3D Reconstruction & 6-DoF Pose Estimation

GitHub RepositoryReport / Paper
Ansh Chablani, Gaurav Behera, Samkit Jain • IIIT Hyderabad
Reconstructed Kitchen
Reconstructed 3D mesh of a kitchen environment from the 7-Scenes Dataset.

Abstract: We present a pipeline for real-time 3D reconstruction and nearest 6 Degrees of Freedom (6DOF) pose estimation of objects from monocular RGB-D video data. Our approach integrates TSDF fusion to build dense 3D models, with pose initialization refined through epipolar geometry and differential rendering.

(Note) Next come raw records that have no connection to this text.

(** X6. The account created by a signup cannot log in with its own password
    before it is verified (403) and can afterwards: once the mailed code has
    been accepted, a login with the signup email and password is answered
    200 and gets the session cookie of the new account, given that
    [bcrypt.compare] accepts the password against the hash made of it. *)
Theorem registration_then_login
  (env later env' : Env) (email password name : option string)
  (users : User.Collection) :
  valid_signup email password name ->
  User.findOne [User.EmailIs email] users = None ->
  ~ In (new_ObjectId env) (ids users) ->
  (forall v, In v users ->
             User.verificationToken v <> Some (generateVerificationToken env)) ->
  Date_now later < Date_now env + 86400000 ->
  bcrypt_compare (field_string password)
    (bcrypt_hash (field_string password) (bcrypt_salt env)) = true ->
  let registered :=
    users_after (run (signup bcrypt_hash jwt_sign env email password name) users) in
  let verified :=
    users_after (run (verifyEmail jwt_sign later
                        (Some (generateVerificationToken env))) registered) in
  reply_of (run (login bcrypt_compare jwt_sign env' email password) registered)
    = Normal (failure 403 "Please verify your email before logging in.") /\
  status_of (run (login bcrypt_compare jwt_sign env' email password) verified)
    = Some 200 /\
  cookies_of (run (login bcrypt_compare jwt_sign env' email password) verified)
    = [session_cookie jwt_sign env' (new_ObjectId env)].
Proof.
  intros Hv Hfree Hid Hunheld Htime Hcompare registered verified.
  pose (user := signup_document bcrypt_hash env (field_string email)
                  (field_string password) (field_string name)).
  assert (Hreg : registered = users ++ [user])
    by (apply signup_registers; assumption).
  assert (Hver : verified = users ++ [verified_document user]).
  { subst verified. rewrite Hreg.
    exact (proj1 (new_account_verified env later _ _ _ users Hid Hunheld Htime)). }
  destruct Hv as (He & Hp & Hn & Hlen).
  assert (Hs : submitted email password) by (split; assumption).
  destruct (truthy_Some _ He) as [e [-> _]].
  assert (Hfind : forall d, User.email d = e ->
            User.findOne [User.EmailIs (Some e)] (users ++ [d]) = Some d).
  { intros d Hd. rewrite findOne_app, Hfree. simpl.
    rewrite Hd, String.eqb_refl. reflexivity. }
  split.
  - rewrite Hreg.
    rewrite (login_unverified bcrypt_compare jwt_sign env' _ _ _ user Hs
               (Hfind user eq_refl) eq_refl).
    reflexivity.
  - rewrite Hver.
    rewrite (login_accepted bcrypt_compare jwt_sign env' (Some e) password
               (users ++ [verified_document user]) (verified_document user) Hs
               (Hfind (verified_document user) eq_refl) eq_refl Hcompare).
    split; reflexivity.
Qed.

End Registration.

Lemma sample_free_id (i : ObjectId) :
  (3 < i)%N -> ~ In i (ids Sample.users).
Proof.
  intros Hi [H|[H|[H|[]]]]; simpl in H; subst i; vm_compute in Hi; discriminate.
Qed.

Lemma sample_code_unheld (code : string) :
  code <> "482913" ->
  forall v, In v Sample.users -> User.verificationToken v <> Some code.
Proof.
  intros Hc v [<-|[<-|[<-|[]]]]; simpl; congruence.
Qed.

Lemma signup_success_witness :
  let env := Sample.env_at Sample.t0 23456%N 4%N true in
  let r := run (signup Sample.bcrypt_hash Sample.jwt_sign env
                  (Some "dave@x.com") (Some "Passw0rd!") (Some "Dave"))
               Sample.users in
  status_of r = Some 201 /\
  mails_of r = [VerificationMail "dave@x.com" "123456"] /\
  map User.email (users_after r)
    = ["alice@x.com"; "bob@x.com"; "carol@x.com"; "dave@x.com"].
Proof.
  destruct (signup_success Sample.bcrypt_hash Sample.jwt_sign
              (Sample.env_at Sample.t0 23456%N 4%N true)
              (Some "dave@x.com") (Some "Passw0rd!") (Some "Dave") Sample.users)
    as (Hreply & Hdb & _ & Hmail & _).
  - repeat split. simpl. lia.
  - reflexivity.
  - apply sample_free_id. reflexivity.
  - reflexivity.
  - split; [unfold status_of; rewrite Hreply; reflexivity|].
    split; [exact Hmail|]. rewrite Hdb. reflexivity.
Defined.

Lemma verification_code_works_for_24_hours_witness :
  let env := Sample.env_at Sample.t0 23456%N 4%N true in
  let registered :=
    users_after (run (signup Sample.bcrypt_hash Sample.jwt_sign env
                        (Some "dave@x.com") (Some "Passw0rd!") (Some "Dave"))
                     Sample.users) in
  let verify now :=
    run (verifyEmail Sample.jwt_sign (Sample.env_at now 0%N 9%N true)
           (Some "123456")) registered in
  map User.isVerified (users_after (verify (Sample.t0 + 23 * Sample.one_hour)))
    = [true; false; true; true] /\
  status_of (verify (Sample.t0 + 23 * Sample.one_hour)) = Some 200 /\
  reply_of (verify (Sample.t0 + 24 * Sample.one_hour))
    = Normal (failure 400 "Invalid or expired verification code.").
Proof.
  intros env registered verify.
  assert (Hvalid : valid_signup (Some "dave@x.com") (Some "Passw0rd!") (Some "Dave"))
    by (repeat split; simpl; lia).
  assert (Hcode : "123456" <> "482913") by discriminate.
  destruct (verification_code_works_for_24_hours Sample.bcrypt_hash Sample.jwt_sign
              env (Sample.env_at (Sample.t0 + 23 * Sample.one_hour) 0%N 9%N true)
              (Some "dave@x.com") (Some "Passw0rd!") (Some "Dave") Sample.users
              Hvalid eq_refl (sample_free_id 4%N eq_refl)
              (sample_code_unheld "123456" Hcode)) as [Hbefore _].
  destruct (verification_code_works_for_24_hours Sample.bcrypt_hash Sample.jwt_sign
              env (Sample.env_at (Sample.t0 + 24 * Sample.one_hour) 0%N 9%N true)
              (Some "dave@x.com") (Some "Passw0rd!") (Some "Dave") Sample.users
              Hvalid eq_refl (sample_free_id 4%N eq_refl)
              (sample_code_unheld "123456" Hcode)) as [_ Hafter].
  destruct Hbefore as [Hdb Hstatus]; [vm_compute; reflexivity|].
  destruct Hafter as [Hreply _]; [vm_compute; discriminate|].
  split; [|split].
  - refine (eq_trans (f_equal (map User.isVerified) Hdb) _).
    vm_compute. reflexivity.
  - exact (Hstatus eq_refl).
  - exact Hreply.
Defined.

Introduction & Related Work

6-DoF pose estimation determines the position and orientation of an object in 3D space. While traditional methods rely on CAD Models, they often fail under occlusions or lighting changes. Modern CAD Model-Free approaches like OnePose++ and BundleSDF (shown below) allow for tracking objects without prior geometry models.

OnePose++ BundleSDF
Comparisons of CAD-free architectures: OnePose++ and BundleSDF.

Reconstructed Results

The core of the project involves integrating depth maps into a volumetric grid. Below are reconstructions of scenes and synthetic objects.

Textured Table
Textured mesh reconstruction of the Table dataset.
Bunny 10 Bunny 200
Incremental reconstruction of the Stanford Bunny (10 frames vs 200 frames).
Kitchen Color Kitchen Reconstruction
Full scene reconstruction of a kitchen from the 7-Scenes Dataset.

Methodology: TSDF Fusion

Each voxel stores a signed distance $d$ to the nearest surface, truncated to $[-t, t]$. The update rule for a voxel's TSDF value ($t_d$) and weight ($w$) is a weighted average:

t_d' = (w * t + w_new * t_d) / (w + w_new)
w' = w + w_new
TSDF Detail
2D TSDF integration logic: Voxel-to-camera projection.

Using CUDA, we optimized voxel updates and mesh generation steps to ensure real-time performance even with high voxel resolutions.

Overall Pipeline
System architecture for real-time 3D reconstruction and pose estimation.

6-DoF Pose Refinement

After estimating an initial pose via nearest-neighbor search, we apply refinement:

  • Epipolar Geometry: Rectifies misalignment between frames.
  • Differential Rendering: Minimizes the discrepancy between rendered silhouettes and observed data via backpropagation.

Datasets

Experiments were conducted on the 7-Scenes dataset, synthetic Blender models, and Gazebo simulations of dynamic objects (SUV models).

Datasets
Examples from the various datasets used for testing.

Performance & Benchmarks

The GPU implementation achieved substantial speedups (up to 1000x) over CPU-based methods.

Dataset Frames Time (s) FPS
Stanford Bunny 500 1.68 296.67
Suzanne 500 0.45 530.74
Table Scene 500 1.68 296.67

Hyper-parameters & Methods

Comparison between Marching Cubes and Occupancy Dual Contouring, along with voxel size and truncation experiments.

Marching Cubes ODC
Marching Cubes vs Occupancy Dual Contouring.
0.01 0.5
Impact of voxel size (0.01 vs 0.5).
0.01 0.5
Impact of truncation distance (0.01 vs 0.5).